Secondly, he does not seem to be very good at his job. On the walk to the outpost, he orders his comm nco to higher ground, yet does not think to assign a section of troopers to cover him. Made worse, just moments earlier, he spies what could be enemy movement above him, but sends a single man up to high ground alone anyway. Then to top it all off, proceeds to 'mercy' (i.e. execute really) kill him when grabbed by a flying bug. If Rasczak is such a good shot, even with his missing hand, why does he not attempt to kill the bugs with his superior marksmanship, but instead finds if more expedient to kill his own man. How would soldiers feel if they knew there officer would is just as likely to kill them if they get into trouble than try to save them? Myself, I'd rather be badly injured, but alive, rather than simply shot out of hand with no attempt by my fellows to save me. Radscak is lucky his own troops are as dumb as he is, in any other army, he'd have to sleep with a loaded handgun in his bedroll. Nor is any attempt made to recover his body, dog tags, anything, he's just left where he was. Later, at the outpost, he's shown as being fully prepared to execute a hysterical senior staff officer on the spot, with witnesses no less, and no authorization whatsoever to do so. I'm pretty sure Lieutenants executing generals is frowned upon in most militaries. How he commands such loyalty amoung his troops is a real headscratcher given his total lack of concern for there lives and his enthusiasm for summary execution.- He's a good enough shot that his hand must be a fairly decent model, and you'll notice that artificial limbs are a common sight in the military. They have very little regard for human life. As for his behavior, again, the military has little regard for human life. He gets the job done, which is presumably why he has his post. The specific shootings mentioned do have some extenuating circumstances. The flier bug dragged that dude way up the cliff and had torn him up pretty bad. That guy was a goner. No one ever bothers to grab tags; if you don't come back, you're dead. They don't need his tags to report him as such. Rico had the good sense to stop him the second time. It's clear at that point that Radscak is just pragmatic to the point of stupidity.
- No one ever gets briefed in the Federation. No really. Captain Deladier(sp?) seems to have received some very cursory, and inaccurate briefs about the invasion of Klendathu. However, she did not seem to feel it necessary to pass any of that information along to you know, her bridge crew. Presumably this is case throughout the entire fleet as well. Carmen seems to have no idea what they should be expecting.

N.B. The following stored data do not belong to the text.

Lemma updateVersionFiles_partial (version : string) :
  wp any_answer (UpdateLsp.updateVersionFiles version)
     (fun t o =>
        forall e, o = Threw e ->
          written t = [] \/ written t = ["extension.toml"]).
Proof.
  unfold UpdateLsp.updateVersionFiles, UpdateLsp.replaceQuoted, written.
  wp_run.
  all: cbn; intros e' H; try discriminate; tauto.
Qed.

(** X6.  The version files are not rewritten atomically: a run of
    [updateVersionFiles] that throws has written nothing, or has already
    rewritten [extension.toml] and not [Cargo.toml]; it never fails after
    [Cargo.toml] is written. *)
Theorem updateVersionFiles_failure_is_partial (s : St) (version : string) (e : Exn) :
  let r := interp h (UpdateLsp.updateVersionFiles version) s in
  outcome r = Threw e ->
  written (trace r) = [] \/ written (trace r) = ["extension.toml"].
Proof.
  cbv zeta. intro Ho.
  exact (wp_sound_any h _ _ s (updateVersionFiles_partial version) e Ho).
Qed.

End VersionFiles.

Section UpdatePullRequest.
Context {St : Type} (h : Handler St).

Lemma createPullRequest_push (owner repo version changelog releaseUrl : string) :
  wp any_answer (UpdateLsp.createPullRequest owner repo version changelog releaseUrl)
     (fun t o =>
        let b := update_branch_of version in
        exists found,
          ref_lookups t = [(owner, repo, "heads/" ++ b, found)]
          /\ commands t = map (fun a => ("git", a)) (git_commands t)
          /\ if found : bool
             then exists c,
                 git_codes t = [(["push"; "origin"; "HEAD:" ++ b; "--force"], c)]
                 /\ (c <> 0%Z -> exists e, o = Threw e)
             else (exists c,
                      c <> 0%Z
                      /\ git_codes t = [(["checkout"; "-b"; b], c)]
                      /\ exists e, o = Threw e)
                  \/ (exists c,
                        git_codes t = [(["checkout"; "-b"; b], 0%Z);
                                       (["push"; "origin"; b], c)]
                        /\ (c <> 0%Z -> exists e, o = Threw e))).
Proof.
  unfold UpdateLsp.createPullRequest, exec, ref_lookups, git_codes, git_runs,
    git_commands, commands, update_branch_of.
  wp_run.
  all: repeat match goal with x : ExecOut |- _ => destruct x end; cbn in *.
  all: repeat match goal with
              | H : (_ =? 0)%Z = true |- _ => apply Z.eqb_eq in H; subst
              | H : (_ =? 0)%Z = false |- _ => apply Z.eqb_neq in H
              end.
  all: eexists; split; [reflexivity |]; split; [reflexivity |]; cbn.
  all: first
         [ eexists; split; [reflexivity |]; intro N;
           first [congruence | eexists; reflexivity]
         | left; eexists; split; [eassumption |]; split; [reflexivity |];
           eexists; reflexivity
         | right; eexists; split; [reflexivity |]; intro N;
           first [congruence | eexists; reflexivity] ].
Qed.
(* ===== verification/Prelude.v ===== *)
(** * The Drive storage platform: a verification library

    Drive keeps files and disk volumes on the machines of others.  [bdblob] is a
    file API over blobs; a volume ([bdfsclient-lib]) is a matrix of blocks whose
    columns are partitions on storage hosts; [bdhost] serves partitions over HTTP;
    hosts and clients find each other through Kademlia nodes ([bdkad]).  This
    library models these parts from the sources under src/src and proves what makes
    them correct.

    ** Parts, files and how they meet

    - Streams (IInputStream, IOutputStream, Buffered*, EndianUtil), Stdio (what the
      code uses of the C library's files), StdMap (std::map with string keys).
    - jsoncpp.  Json (Value), JsonReader and JsonReaderFacts (Reader), JsonWriter
      (FastWriter, StyledWriter,
      StyledStreamWriter), JsonText and JsonFacts: what is written is read
      back.  JsonCodec, HostJson and JsonParams discharge with it what hosts and
      clients ask of a JSON library.  JsonValue (Value as it is stored, with all its
      operations) and JsonValueFacts: arrays with gaps as sequences, and Json as what
      the program sees of it; JsonOrder: the comparisons; JsonPath (Path).
    - bdblob.  Metadata (BlobMetadata) and BlobMap (BlobMap, Buffer): the metadata of
      a blob by its id, in one append-only file.  BlobStore (IBlob, BlobProvider,
      FileBlob, FileBlobProvider, BlobConfig): the provider interface [BlobProvider]
      with its laws [BlobProviderLaws]; FileStore proves them of the file-system
      provider; FileHandle (File) works over any.  Folder and FolderFacts (Folder):
      folders as sorted maps in blobs.  Paths: the path and pattern scanners.
      BlobApi, with BlobApiFacts, BlobApiErrors and BlobApiLife (BlobApi): List,
      Mkdir, Put, Get, Delete, Move and Info over any provider.  Arguments
      (Argument, ArgumentParser), Commands and CommandFacts (Command,
      commands/, Main): the program on top of them.  RemoteBlobs and RemoteBlobFacts
      (RemoteBlob, RemoteBlobProvider): blobs that are volumes on hosts.
    - bdhost.  BitSet; HostPartition (Partition): block files and their map;
      HostHandler and HostReserve (PartitionHandler, ConfigHandler, Util): requests,
      reservations and the space they take.  RelayManager
      (RelayManager, init_kad of Main): the relay processes of a host and what it
      publishes of them, on top of the discovery below.
    - httpserver.  HttpModule (HttpModule, HttpServer::OnRequest,
      HttpHandlerRegister): the table of handlers and the dispatch to them;
      HttpContext (MGHttpContext, HttpServer): forms, bodies, cookies and answers
      over a mongoose connection, and the start of the server.
    - bdcontract.  Contracts (Contract, ContractRepository): contracts as files;
      ContractTool (Options, Main): the program that makes and shows them.
    - Between client and host.  HttpParams and HttpNumbers (BdSession, HttpRequest,
      MGHttpContext): arguments into text and back; HostClient (BdPartition,
      BdPartitionFolder, BdObject, BdSession, BdTypes): the calls; RelayLoop
      (HttpRequest::Execute): which relays a request tries; HttpRequest: its address,
      options, headers and body on the way; Cookies (HttpCookies).
    - bdfsclient-lib.  Volume, VolumeRow, VolumeFacts (Volume, VolumeRow, VolumeCell,
      VolumeColumn, Partition): rows, encoding, encryption.  A volume is proved
      against the interface [CellOps] and its laws [cell_laws]; VolumeRemote
      discharges them for remote partitions ([remote_laws]), CacheFacts for the
      cache, VolumeHosts for the client's calls on HostHandler, so that the theorem
      of VolumeDisk holds of each stack.  VolumeRepair: decoding of lost columns.
      Cache, CacheFiles, CacheFacts, CacheDisk (Cache); LockFree (LockFreeQueue):
      the queue that feeds its thread.  VolumeManager and VolumeConfig: descriptions
      of volumes and the files they are kept in.
    - bdfsclient and bdfs.  Protocol (BdProtocol, UnixDomainSocket): messages and
      their way through a socket; UnixSocket (UnixDomainSocket): connecting, listening
      and the descriptors, over system calls with laws; Daemon and DaemonFacts
      (ActionHandler, ClientManager): the volumes and devices of the daemon, its answers
      and its service, which is [Daemon.HandleRequest] in the loop of EventLoop; DriveMain
      and DriveMainFacts (bdfs/Main, bdfsclient/Main): the start of the daemon, and the
      program bdfs from its command line to what it prints and the commands it runs.
    - Options (Options of bdhost, bdkad and bdfs, Action): the
      command lines and configuration files of the programs.
    - Threads.  Mutex: what lists of threads have in common.  AsyncQueue,
      AsyncQueueFacts (AsyncQueue), AsyncResult
      (IAsyncResult, AutoMutex, Event): requests handed to another
      thread and the wait for their results.  EventLoop (EventLoop): events sent to a
      thread that handles them.
    - Finding each other.  Base64 (Base64Encoder), Relays (RelayInfo, HostInfo),
      Kademlia (KademliaHandler), KademliaClient (BdKademlia, BlobCache,
      GetProviderEndpoint, init_kad of bdhost), EndpointLookup: the two ends
      together.

    ** How the code is modelled

    Code that changes state is in the monad [M]: a function of the state of its part
    to an [outcome], which is a value with the new state, a [Fault] where C++ would
    crash, throw or have no defined behaviour, or [OutOfFuel].  Machine integers are
    [Z] with their wrap-around written out ([u8] to [u64]); bytes are [Z] below 256;
    buffers are lists.  The file system is a map from paths to contents with a limit
    on their size and names that cannot be opened.  LockFree, AsyncQueue and
    AsyncResult are the exception: there threads are machines that do one shared
    access per step, and the theorems speak of every interleaving.  AsyncQueue takes
    its LockFreeQueue for a list, which LockFree shows it to be as long as calls of
    Produce do not overlap.
    The relay processes of a host are a table from process ids to programs.

    Fuel: loops over a file's entries get one unit more than the file has bytes, and
    an entry has at least one; loops over a buffer or a text one unit more than its
    length; the loops that fill a buffer from a file or a socket one unit more than
    what is to come; the loop over relays two more than the relays have endpoints; the
    attempts of Connect one more than ten for each second of its timeout; a
    folder that grows one for each level of its path; the JSON reader a multiple of
    the text's length, which [json_reader_returns] shows to be enough.  [cat] takes
    more steps than the file has bytes.  The functional theorems state that a result
    is returned, so the fuel is enough wherever they apply; [try_all] and
    [parse_words] have it as theorems of their own.  The search of a handler takes one
    step more than the path is long, and [dispatch_longest_prefix] states its answer.

    ** What the theorems show

    - Volumes are disks: [volume_refines_disk], [encrypted_volume_refines_disk],
      [cached_volume_refines_disk] and, over the whole stack down to the hosts'
      files, [volume_over_hosts] and [remote_blob_over_hosts];
      [cache_flush_writes_back] for the end of a cache; [row_decode_recovers] for
      lost columns, [row_decode_hides_loss] and [error_answer_read_as_data] for where
      it goes wrong.
    - Descriptions survive: [created_volume_loads] and [load_volume_puts_together]
      for volumes, [remote_blob_reopens] for blobs, [repository_refines_map] and
      [created_contract_shown] for contracts.
    - Hosts: [host_serves_disk], [partition_refines_disk], the bit set, the
      accounting of reservations with its rejected requests, [relays_stay_together]
      for the processes of the relays, [dispatch_longest_prefix] for the handler
      that a request reaches and [cookies_get_through] for what it carries.
    - Files: [put_cat_get] and [rm_removes_file] from the command line down,
      [put_then_reopen], the folder invariant and its round trips, the blob map as a
      finite map, the provider contract, and the branches that reject or lose
      something.
    - jsoncpp's values: [value_refines_json], [array_is_sequence], [value_order],
      [conversions_checked], [path_make_resolve] and [path_roundtrip].
    - Texts: [json_roundtrip], [message_roundtrip], [set_cookie_sent_back] and
      [jar_one_per_key], [parse_rendered] and [parse_keeps_types],
      [base64_decode_bounds], [pattern_match_is_glob].
    - The daemon and bdfs: [mount_request_served], [service_keeps_devices],
      [list_repeats_volumes], [bind_timeout_succeeds].
    - Discovery: [published_endpoint_found] from the host to the client,
      [create_volume_distinct_providers], [execute_tries_in_order] (requests end).
    - Concurrency: [spsc_queue_safe] and [consumer_drains] for one producer and one
      consumer, [two_producers_use_after_free] for two; [queue_in_order],
      [no_lost_wakeup] and [queue_never_stuck] for the queue of requests,
      [wait_returns] and [wait_truthful] for the wait on a result; [loop_handles_all],
      [loop_serves_in_order] and [stop_returns] for the loop of events;
      [sockets_close] and [Connect_returns] for sockets.
    - Requests: [request_is_its_exchanges], [cookie_comes_back], [split_url_parts].
    - Command lines: [created_blocks_bounded], and the branches that crash or wrap.

    ** Parameters and hypotheses

    printf and sscanf of doubles, libcurl's exchange and percent encoding, the cm256
    erasure code, OpenSSL's AES, SHA-1, the Kademlia node, the shell, local time,
    fork and exec, the output of commands, the system calls of sockets ([Kernel] with
    [KernelLaws]) and how they cut what is sent ([Sockets]),
    inet_addr, whether mongoose can listen, and the block device
    ([Platform]) are arguments of the definitions; the theorems name
    what they rely on ([url_ok], [scans], [encoder_total], [cipher_ok], [node_ok] and
    the like), and a witness shows each with concrete functions.

    ** Not modelled

    - jsoncpp: comments kept in values, error messages, and the
      internal maps and allocators that this build leaves out.
    - Vendored code: mongoose, ImDisk's headers and proxy (devio, safeio),
      dirent-win.  The submodules kademlia and cm256 are not in the repository.
    - Windows variants; the waiting loops, signal handlers and usage texts of the
      programs; CrossIPC; a queue of requests started twice, which
      its sessions never do; the wrappers Lock and AutoMutex, but for its deadline: little but calls of the platform. *)

From Stdlib Require Import ZArith Lia Bool Ascii String.
From stdpp Require Import base list gmap strings.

Rico's unit officer also seems to not have been briefed either, provided with maps, or indeed, any sort of objectives or battle plan or the role of him and his troops in it, besides hit the ramp screaming and fire at anything with more than 2 legs. The only briefing the troops get is on the way down. Which is rather funny thing to say, given the feds willingness to execute there own on the spot for the slightest of reasons. As an aside, if Carmen is such a hot pilot, why could she not evade the rather slow moving uhhh.. plasma bolts. Even if the purpose of not briefing the fleet the bugs had ship killing capability was to intentionally cause the destruction of a few of its own ships, you would think she would be good enough to avoid a hit.
- Starships are big, slow, and the space they were in had them parked way too close together. Also, the bugs were just spamming tons of plasma. That Carmen got her ship out with a scrape the first time is a testament to her skill, not a mark against it.
- Verhoeven seems to be the sort of guy that sees a soldier and thinks "Babykiller", to judge by his work in this movie and others. Since it's doubtful he could control his disgust long enough to actually talk to someone in the military, I highly doubt he knows how briefings are supposed to work.
- Are the star ships piloted only by eye or something because it seems like there should have been warning of an asteroid on a collision course with the ship before the pilots could see it themselves.
- That's Carmen's fault. She is demonstrably reckless. She replotted the course. The ship likely detected the asteroid before that, but there was no chance of a collision. After she did, it was right there.